_WHAT YOU SHOULD DO_. Take the entries below and print only the lines from the one with "(w_seq w <? w_seq v)" through the one with "if negb (raw =? 0)", exactly as they stand, both ends included.

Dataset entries
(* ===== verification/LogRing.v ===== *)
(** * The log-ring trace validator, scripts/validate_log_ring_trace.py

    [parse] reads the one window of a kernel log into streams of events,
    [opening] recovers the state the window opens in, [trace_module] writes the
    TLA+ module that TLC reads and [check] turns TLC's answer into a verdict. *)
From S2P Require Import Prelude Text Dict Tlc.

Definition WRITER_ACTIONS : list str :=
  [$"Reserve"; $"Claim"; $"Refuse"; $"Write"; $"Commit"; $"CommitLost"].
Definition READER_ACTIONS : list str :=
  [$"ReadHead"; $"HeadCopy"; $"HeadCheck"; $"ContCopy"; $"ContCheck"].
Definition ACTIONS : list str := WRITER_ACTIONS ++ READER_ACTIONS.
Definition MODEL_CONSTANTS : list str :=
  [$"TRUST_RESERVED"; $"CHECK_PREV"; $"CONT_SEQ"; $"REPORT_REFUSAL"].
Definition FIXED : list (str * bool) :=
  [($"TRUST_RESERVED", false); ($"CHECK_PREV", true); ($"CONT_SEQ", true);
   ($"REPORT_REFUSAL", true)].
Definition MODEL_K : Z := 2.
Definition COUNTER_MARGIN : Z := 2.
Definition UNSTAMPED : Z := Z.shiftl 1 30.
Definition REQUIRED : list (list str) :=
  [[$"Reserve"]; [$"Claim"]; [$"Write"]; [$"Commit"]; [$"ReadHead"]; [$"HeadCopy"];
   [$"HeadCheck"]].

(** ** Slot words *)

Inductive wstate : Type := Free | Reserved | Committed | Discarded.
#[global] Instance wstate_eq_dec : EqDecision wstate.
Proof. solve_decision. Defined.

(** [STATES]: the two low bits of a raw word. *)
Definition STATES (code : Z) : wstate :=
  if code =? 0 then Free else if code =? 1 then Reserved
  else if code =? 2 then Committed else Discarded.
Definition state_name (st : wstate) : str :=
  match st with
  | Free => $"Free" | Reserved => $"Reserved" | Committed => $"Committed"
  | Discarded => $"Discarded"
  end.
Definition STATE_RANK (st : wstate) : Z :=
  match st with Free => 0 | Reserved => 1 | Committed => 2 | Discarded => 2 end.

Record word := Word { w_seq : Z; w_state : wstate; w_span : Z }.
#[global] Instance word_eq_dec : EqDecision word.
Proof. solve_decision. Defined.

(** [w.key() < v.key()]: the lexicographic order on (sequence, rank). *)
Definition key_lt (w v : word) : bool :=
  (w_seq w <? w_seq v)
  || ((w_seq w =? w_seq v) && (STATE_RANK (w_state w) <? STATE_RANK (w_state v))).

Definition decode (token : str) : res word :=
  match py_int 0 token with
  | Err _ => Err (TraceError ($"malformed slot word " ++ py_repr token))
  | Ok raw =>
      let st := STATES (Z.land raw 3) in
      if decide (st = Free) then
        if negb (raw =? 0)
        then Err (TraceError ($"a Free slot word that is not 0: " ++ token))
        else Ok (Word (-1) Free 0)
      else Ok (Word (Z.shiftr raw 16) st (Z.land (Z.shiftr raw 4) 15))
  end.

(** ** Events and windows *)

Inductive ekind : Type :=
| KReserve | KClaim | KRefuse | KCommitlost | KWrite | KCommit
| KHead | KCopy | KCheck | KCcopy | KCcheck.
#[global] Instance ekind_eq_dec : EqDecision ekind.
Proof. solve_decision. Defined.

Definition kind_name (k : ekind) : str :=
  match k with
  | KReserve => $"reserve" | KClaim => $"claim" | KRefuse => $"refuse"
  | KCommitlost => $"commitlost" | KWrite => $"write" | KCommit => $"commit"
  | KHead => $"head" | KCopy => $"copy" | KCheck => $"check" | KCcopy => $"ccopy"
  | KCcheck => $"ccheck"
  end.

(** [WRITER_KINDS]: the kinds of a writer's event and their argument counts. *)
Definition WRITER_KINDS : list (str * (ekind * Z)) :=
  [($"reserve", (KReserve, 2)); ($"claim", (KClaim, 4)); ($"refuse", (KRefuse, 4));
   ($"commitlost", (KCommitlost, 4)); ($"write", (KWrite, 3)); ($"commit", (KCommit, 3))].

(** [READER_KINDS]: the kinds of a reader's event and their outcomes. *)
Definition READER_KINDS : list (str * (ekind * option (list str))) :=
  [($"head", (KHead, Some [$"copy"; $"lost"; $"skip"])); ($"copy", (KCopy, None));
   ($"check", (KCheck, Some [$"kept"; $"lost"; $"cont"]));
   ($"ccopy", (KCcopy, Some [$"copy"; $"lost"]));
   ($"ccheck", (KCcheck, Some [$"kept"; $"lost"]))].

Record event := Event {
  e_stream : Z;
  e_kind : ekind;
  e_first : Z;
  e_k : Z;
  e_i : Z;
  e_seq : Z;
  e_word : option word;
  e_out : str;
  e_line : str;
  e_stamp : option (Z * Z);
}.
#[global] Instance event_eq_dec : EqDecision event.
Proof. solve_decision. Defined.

_YOUR RESPONSE_.
  (w_seq w <? w_seq v)
  || ((w_seq w =? w_seq v) && (STATE_RANK (w_state w) <? STATE_RANK (w_state v))).

Definition decode (token : str) : res word :=
  match py_int 0 token with
  | Err _ => Err (TraceError ($"malformed slot word " ++ py_repr token))
  | Ok raw =>
      let st := STATES (Z.land raw 3) in
      if decide (st = Free) then
        if negb (raw =? 0)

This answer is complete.